All That Glitters Is Not Gold

I didn’t set out from graduate school with a plan to coat absurd and obscure objects found in junk shops with gold. I was a painter and it was only logical that my artwork would reside mostly within the arena of painting. Yet I am a strong proponent of trusting in whatever direction the artwork is leading. And this gilded path is eventually where it led.

Innocent choices inspire fateful results. My Altarpiece of St. Thomas Eliot was the first official work I produced in the altarpiece format. The original concept for these pieces involved weathered and rusted structures that indicated items far older than their production date. They were like Protestant altarpieces left in the wake of reformational iconoclasm. With this work there was both the rusty grate and the weather stained wood. But when the wood was cut to size it left edges of fresh, clean lumber.

I decided that since so many renaissance era altarpieces were coated in gold that this would be a suitable finish option for those edges. I went to Boise Blue Art Supply (one of my favorite places in Idaho) and purchased a little gold leafing kit. It was actually imitation gold leaf, which is really brass and considerably less expensive. It worked perfectly but it soon presented another finishing option.

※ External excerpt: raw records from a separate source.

(* ===== verification/Connection.v ===== *)
(** A connection as a whole: the channel of Channel, the worker host of WorkerHost
    whose runners run requests as WorkerRun says, and the frames between them, each
    direction delivered in order as ITransport promises (Loopback). *)
From S2P Require Import Prelude Types Bytes Payload SubGraph Registry Wire WireCodec WireCorrect Stream WorkerRun WorkerHost Channel.

(** [up] and [down] count the frames delivered to the worker and to the
    coordinator, of those the other end has sent. *)
Record Connection := mkConnection { chan : Channel; host : Host; up : nat; down : nat }.

Definition frame_of (o : Out) : option (list byte) :=
  match o with Sent f | Replied _ f => Some f | _ => None end.
Definition host_frames (h : Host) : list (list byte) := omap frame_of (out h).

Inductive ConnectionMove : Type :=
  | CChannel (mv : ChannelMove)                               (* not a delivery *)
  | CUp (answers : nat -> expected Payload PipelineError)     (* the next frame to the worker *)
  | CDown                                                     (* the next frame to the coordinator *)
  | CPayloadUp (frame : list byte) | CPayloadDown (frame : list byte)   (* a strategy's frame *)
  | CHostClosed | CServe (stop : bool)
  | CRun (k fuel : nat) (stopped : list (JobResult * option Payload)).  (* a runner *)

Section connection.
Context (o : Options) (options : HostOptions) (own_fingerprint : Z) (stream_factory : Factory).
(** The worker's kinds, the strategy's transfer of a job's large output, by request,
    and the store. *)
Context (registry : list (JobKindId * Kind)) (transfer : Z -> nat -> Payload -> expected (list byte) PipelineError)
  (store : option (nat -> list byte -> expected (list byte) PipelineError)).

Definition connection_begin : Connection := mkConnection (new_channel o) (serve_begin options) 0 0.

Definition with_chan (c : Channel) (n : Connection) : Connection := mkConnection c (host n) (up n) (down n).
Definition with_host (h : Host) (n : Connection) : Connection := mkConnection (chan n) h (up n) (down n).

(** How the host sends a large output, once the handshake has chosen. *)
Definition output_strategy (h : Host) (work : Work) : option (nat -> Payload -> expected (list byte) PipelineError) :=
  (fun _ => transfer (work_id work)) <$> WorkerHost.strategy_ h.

(** What [run] makes of a work that was not asked to stop. *)
Definition runs_to (h : Host) (work : Work) (fuel : nat) : option (list (JobResult * option Payload)) :=
  worker_run registry (WorkerHost.request work) (inputs work) (WorkerHost.inlineLimit_ h) (output_strategy h work) store fuel.

(** The results a runner is about to send: those of the run, or, for a request that
    was asked to stop, whatever it has come to. *)
Definition run_results (h : Host) (k fuel : nat) (stopped : list (JobResult * option Payload)) :
    option (list (JobResult * option Payload)) :=
  match runners h !! k with
  | Some (RRuns w) => work ← works h !! w; if stop_requested work then Some stopped else runs_to h work fuel
  | _ => Some []
  end.

Definition is_delivery (mv : ChannelMove) : bool := match mv with Channel.MFrame _ => true | _ => false end.
Definition payload_frame (frame : list byte) : bool := bool_decide (frameType frame = Some kPayload).

Definition host_step (mv : WorkerHost.Move) (n : Connection) : option Connection :=
  (fun h => with_host h n) <$> host_move options own_fingerprint stream_factory mv (host n).

Definition connection_move (mv : ConnectionMove) (n : Connection) : option Connection :=
  match mv with
  | CChannel mv => if is_delivery mv then None else (fun c => with_chan c n) <$> channel_move mv (chan n)
  | CUp answers =>
      f ← sent (world (chan n)) !! up n;
      (fun n' => mkConnection (chan n') (host n') (S (up n')) (down n')) <$> host_step (WorkerHost.MFrame f answers) n
  | CDown =>
      f ← host_frames (host n) !! down n;
      (fun c => mkConnection c (host n) (up n) (S (down n))) <$> channel_move (Channel.MFrame f) (chan n)
  | CPayloadUp f => if payload_frame f then host_step (WorkerHost.MFrame f (fun _ => Unexpected kJobFailed)) n else None
  | CPayloadDown f => if payload_frame f then (fun c => with_chan c n) <$> channel_move (Channel.MFrame f) (chan n) else None
  | CHostClosed => host_step WorkerHost.MClosed n
  | CServe stop => host_step (MServe stop) n
  | CRun k fuel stopped => results ← run_results (host n) k fuel stopped; host_step (MRunner k results) n
  end.

Fixpoint connection_moves (l : list ConnectionMove) (n : Connection) : option Connection :=
  match l with [] => Some n | mv :: l => n ← connection_move mv n; connection_moves l n end.

(** ** What the strategies' answers stand for

    [up] and [down] say which payload a reference stands for, in each direction. An
    end that sends a payload is given a reference that stands for it, and an end that
    receives one a payload the reference stands for. *)
Context (up_ref down_ref : list byte -> Payload -> Prop).

Definition answer_stands (t : option Task) (a : Answer) : Prop :=
  match t, a with
  | Some (TTransfer _ _ (j :: _) _), ATransfer (Expected ref) => up_ref ref (input j)
  | Some (TFrame _), AReceive receive => forall i ref p, receive i ref = Expected p -> down_ref ref p
  | _, _ => True
  end.
Definition inputs_stand (frame : list byte) (answers : nat -> expected Payload PipelineError) : Prop :=
  forall id r i j p, decodeRequest frame = Some (id, r) -> jobs r !! i = Some j -> kind (input j) = kReference ->
    answers i = Expected p -> up_ref (bytes (input j)) p.
Definition move_stands (mv : ConnectionMove) (n : Connection) : Prop :=
  match mv with
  | CChannel (MStep k a) => answer_stands (tasks (chan n) !! k) a
  | CUp answers => forall f, sent (world (chan n)) !! up n = Some f -> inputs_stand f answers
  | _ => True
  end.

(** Every answer in a run does. *)
Fixpoint answers_stand (l : list ConnectionMove) (n : Connection) : Prop :=
  match l with
  | [] => True
  | mv :: l => move_stands mv n /\ forall n', connection_move mv n = Some n' -> answers_stand l n'
  end.
End connection.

There are chemical treatments (surface patinas) that can be applied to brass and other metals if one wishes to give them an aged appearance. Since that was really part of the whole concept I decided to try this with a couple of the next pieces—Altarpiece of St. Francis of L’Abri and Altarpiece of the Martyrdom of St. Bon. After that I have never used real gold leaf because the manipulation of the imitation gold was much more appropriate for my purposes.

What you will find is that the use of gold (or silver or copper) in the works vacillates from worn and degraded to bright and pristine. Aside from referencing age, the treatment of the metal leafing in the altarpieces is quite similar to the use of nude figures in the painted passages of these works.

The figures, referencing saints, take an elevated position in the works. Ordinary people are paid honor and reverence because of their extraordinary character or deeds, At the same time, their nudity places them on the same level or sphere in which you and I inhabit each day. The gold (or imitation gold) that covers the reliquary objects causes those objects to seem valuable, exceptional, and even holy. Yet it can tarnish. These are the common materials of this world that operates in transcendent ways.

By the act of plucking common and unusual objects out of their original contexts I am re-presenting them to the viewer. This allows for a new kind of thinking, a re-imagining of the purpose and power within the objects with which we so easily interact. It enables a reconsideration of the gracious quality that the material world possesses.